On the very date Donald Trump received a custom-made "award for peace" from his newest ally, FIFA president "Gianni" Infantino, his administration released an equally ostentatious national security strategy. This relatively brief report is saturated with pure Trump and Trumpism. It opens with the characteristically modest claim that the president has rescued "the United States and the globe – back from the edge of disaster and ruin."
Even though the strategy mostly formalizes the ongoing actions and rhetoric of Trump and his cabinet, it must be taken as a grave caution for the world, and for the European continent specifically.
The document espouses an assertive form of foreign-policy interference where the US explicitly sets the goal of "fostering European greatness." Its language seems lifted directly from addresses by Viktor Orbán during the so-called migration emergency of 2015-16: "We want Europe to stay European, to reclaim its cultural self-confidence." Even more ominously, the document claims that Europe's "financial downturn is overshadowed by the genuine and more stark possibility of civilizational erasure."
The entire section on Europe is steeped in generations of European right-wing dogma and rhetoric. The EU and its migration policies are blamed for "transforming the continent and causing conflict, censorship of free speech and stifling of dissent, plummeting birthrates, and loss of national identities and self-confidence." According to the document, if "present trends continue, the continent will be unrecognisable in 20 years or less. As such, it is not at all clear whether certain European countries will have economies and armed forces strong enough to remain dependable allies." Indeed, the Trump administration believes that "in a matter of years at the latest, some NATO members will become predominantly non-European."
"American diplomacy should continue to stand up for authentic democracy, free speech, and unapologetic commemorations of European nations’ individual character and history."
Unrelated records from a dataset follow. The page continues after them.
(** ** adapters/memory/operator.go *)
Record OperatorAccount := {
  oa_ID : string; oa_Status : UserStatus; oa_SubscriptionID : option string; oa_Plan : SubscriptionPlan;
  oa_SubscriptionStatus : SubscriptionStatus; oa_ExpiresAt : option Time; oa_GraceUntil : option Time; oa_UpdatedAt : Time }.
Record ControlPlaneOperatorSummary := {
  os_Users : gmap string Z; os_Subscriptions : gmap string Z; os_Recent : list OperatorAccount }.
Definition count_up (k : string) (m : gmap string Z) : gmap string Z := <[k := default 0 (m !! k) + 1]> m.
Definition operator_account (s : Store) (u : User) : OperatorAccount :=
  let sub := id ← u_SubscriptionID u; sub ← c_subs s !! id; if bool_decide (s_UserID sub = u_ID u) then Some sub else None in
  {| oa_ID := u_ID u; oa_Status := u_Status u; oa_SubscriptionID := u_SubscriptionID u;
     oa_Plan := default "" (s_Plan <$> sub); oa_SubscriptionStatus := default "" (s_Status <$> sub);
     oa_ExpiresAt := sub ≫= s_ExpiresAt; oa_GraceUntil := sub ≫= s_GraceUntil; oa_UpdatedAt := u_UpdatedAt u |}.
Definition OperatorAccount_less (a b : OperatorAccount) : bool :=
  if TEqual (oa_UpdatedAt a) (oa_UpdatedAt b) then str_lt (oa_ID b) (oa_ID a) else After (oa_UpdatedAt a) (oa_UpdatedAt b).
Definition OperatorReader_Read `{ord : !MapOrder} (s : Store) : ControlPlaneOperatorSummary := {|
  os_Users := foldl (λ m kv, count_up (u_Status kv.2) m)
    (list_to_map ((λ st, (st, 0)) <$> [UserStatusActive; UserStatusSuspended; UserStatusExpired; UserStatusBanned])) (range (c_users s));
  os_Subscriptions := foldl (λ m kv, count_up (s_Status kv.2) m)
    (list_to_map ((λ st, (st, 0)) <$> [SubscriptionStatusTrialing; SubscriptionStatusActive; SubscriptionStatusPastDue;
                                       SubscriptionStatusCanceled; SubscriptionStatusExpired])) (range (c_subs s));
  os_Recent := take 50 (sort_slice OperatorAccount_less (operator_account s <$> (range (c_users s)).*2)) |}.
These arguments carry powerful overtones of two theories regarded as foundational for modern right-wing circles. The first is Oswald Spengler's "Der Untergang des Abendlandes," whose argument on the cyclical decline of civilizations was used by the German far right to criticise the "perversion" and "enfeeblement" of the democratic Weimar Republic. The second is "The Great Replacement," published in 2011 by French novelist Renaud Camus, who transformed long-existing "indigenous" fears into a more overt conspiratorial narrative, alleging European elites of using immigration to replace rebellious "indigenous" populations and import a more docile and dependent electorate.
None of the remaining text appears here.